** Task inputs follows **
(** The state right after the boto3 call [service.op(kwargs)]. *)
Definition after_boto {W Self} `{Env W} (service op : string) (kwargs : pyval)
    (s : state W Self) : state W Self :=
  mkState (snd (boto3_call service op kwargs (world s))) (self s)
    (EvBoto service op kwargs :: trace s).

(** Worlds for the pre-flight check: expired credentials (a
    [ClientError]) and no credentials at all (botocore's
    [NoCredentialsError], which is not a [ClientError]). *)
Definition expired_token : exn :=
  ClientError "ExpiredToken" "The security token included in the request is expired".

Definition no_credentials : exn := Exception "Unable to locate credentials".

Definition sts_refuses (e : exn) (service op : string) (kwargs : pyval) : outcome pyval :=
  if String.eqb service "sts" then Raise e else Ret Scripted.generic_response.

(** ** Vocabulary of stage 5 *)

Fixpoint has_colon (s : string) : bool :=
  match s with
  | EmptyString => false
  | String c s' => Ascii.eqb c ":"%char || has_colon s'
  end.

Definition ecr_token_call : event := EvBoto "ecr" "get_authorization_token" (kw []).

(** The command of stage 5: the password is not on it. *)
Definition ecr_login_cmd (endpoint : string) : cmdline :=
  Argv ["docker"; "login"; "--username"; "AWS"; "--password-stdin"; endpoint].

(** A world whose ECR token is [token], and in which [docker login]
    succeeds only when it reads [expected] on its standard input. *)
Definition token_response (token : string) : pyval :=
  PDict [("authorizationData",
          PList [PDict [("authorizationToken", PStr token);
                        ("proxyEndpoint", PStr "https://registry")]])].

Definition login_checks_stdin (expected : string) (token : string) : Env unit := {|
  subprocess_run cmd input w :=
    (match input with
     | Some given => if String.eqb given expected then Ret ("Login Succeeded", "")
                     else Raise (exits_nonzero "unauthorized")
     | None => Raise (exits_nonzero "no password")
     end, w);
  urlopen _ w := (Ret 200, w);
  requests_get _ w := (Ret 200, w);
  boto3_call service op kwargs w := (Ret (token_response token), w);
  boto3_wait _ _ _ w := (Ret tt, w);
  time_sleep _ w := w;
  time_time w := (0, w);
  read_json _ w := (Scripted.package_json "1.2.0", w);
  os_path_isfile _ w := (true, w);
  script_dir := "/srv/code-canvas-astro";
  b64decode_str v := as_str v;
  bytes_decode s := Ret s;
  json_dumps _ := "{}";
  py_repr _ := "<object>"
|}.

(** ** Vocabulary of the attempts *)

(** The events of [k] attempts with a pause between two of them,
    newest first: [probe], then [k - 1] times a sleep and a [probe]. *)
Fixpoint attempts_events (probe : event) (delay : Z) (k : nat) : list event :=
  match k with
  | O => []
  | S k' =>
      match k' with
      | O => [probe]
      | S _ => probe :: EvSleep delay :: attempts_events probe delay k'
      end
  end.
** End of Task inputs **
Exercise details
Copy every record above exactly as it stands.

Answer to the exercise
(** The state right after the boto3 call [service.op(kwargs)]. *)
Definition after_boto {W Self} `{Env W} (service op : string) (kwargs : pyval)
    (s : state W Self) : state W Self :=
  mkState (snd (boto3_call service op kwargs (world s))) (self s)
    (EvBoto service op kwargs :: trace s).

(** Worlds for the pre-flight check: expired credentials (a
    [ClientError]) and no credentials at all (botocore's
    [NoCredentialsError], which is not a [ClientError]). *)
Definition expired_token : exn :=
  ClientError "ExpiredToken" "The security token included in the request is expired".

Definition no_credentials : exn := Exception "Unable to locate credentials".

Definition sts_refuses (e : exn) (service op : string) (kwargs : pyval) : outcome pyval :=
  if String.eqb service "sts" then Raise e else Ret Scripted.generic_response.

(** ** Vocabulary of stage 5 *)

Fixpoint has_colon (s : string) : bool :=
  match s with
  | EmptyString => false
  | String c s' => Ascii.eqb c ":"%char || has_colon s'
  end.

Definition ecr_token_call : event := EvBoto "ecr" "get_authorization_token" (kw []).

(** The command of stage 5: the password is not on it. *)
Definition ecr_login_cmd (endpoint : string) : cmdline :=
  Argv ["docker"; "login"; "--username"; "AWS"; "--password-stdin"; endpoint].

(** A world whose ECR token is [token], and in which [docker login]
    succeeds only when it reads [expected] on its standard input. *)
Definition token_response (token : string) : pyval :=
  PDict [("authorizationData",
          PList [PDict [("authorizationToken", PStr token);
                        ("proxyEndpoint", PStr "https://registry")]])].

Definition login_checks_stdin (expected : string) (token : string) : Env unit := {|
  subprocess_run cmd input w :=
    (match input with
     | Some given => if String.eqb given expected then Ret ("Login Succeeded", "")
                     else Raise (exits_nonzero "unauthorized")
     | None => Raise (exits_nonzero "no password")
     end, w);
  urlopen _ w := (Ret 200, w);
  requests_get _ w := (Ret 200, w);
  boto3_call service op kwargs w := (Ret (token_response token), w);
  boto3_wait _ _ _ w := (Ret tt, w);
  time_sleep _ w := w;
  time_time w := (0, w);
  read_json _ w := (Scripted.package_json "1.2.0", w);
  os_path_isfile _ w := (true, w);
  script_dir := "/srv/code-canvas-astro";
  b64decode_str v := as_str v;
  bytes_decode s := Ret s;
  json_dumps _ := "{}";
  py_repr _ := "<object>"
|}.

(** ** Vocabulary of the attempts *)

(** The events of [k] attempts with a pause between two of them,
    newest first: [probe], then [k - 1] times a sleep and a [probe]. *)
Fixpoint attempts_events (probe : event) (delay : Z) (k : nat) : list event :=
  match k with
  | O => []
  | S k' =>
      match k' with
      | O => [probe]
      | S _ => probe :: EvSleep delay :: attempts_events probe delay k'
      end
  end.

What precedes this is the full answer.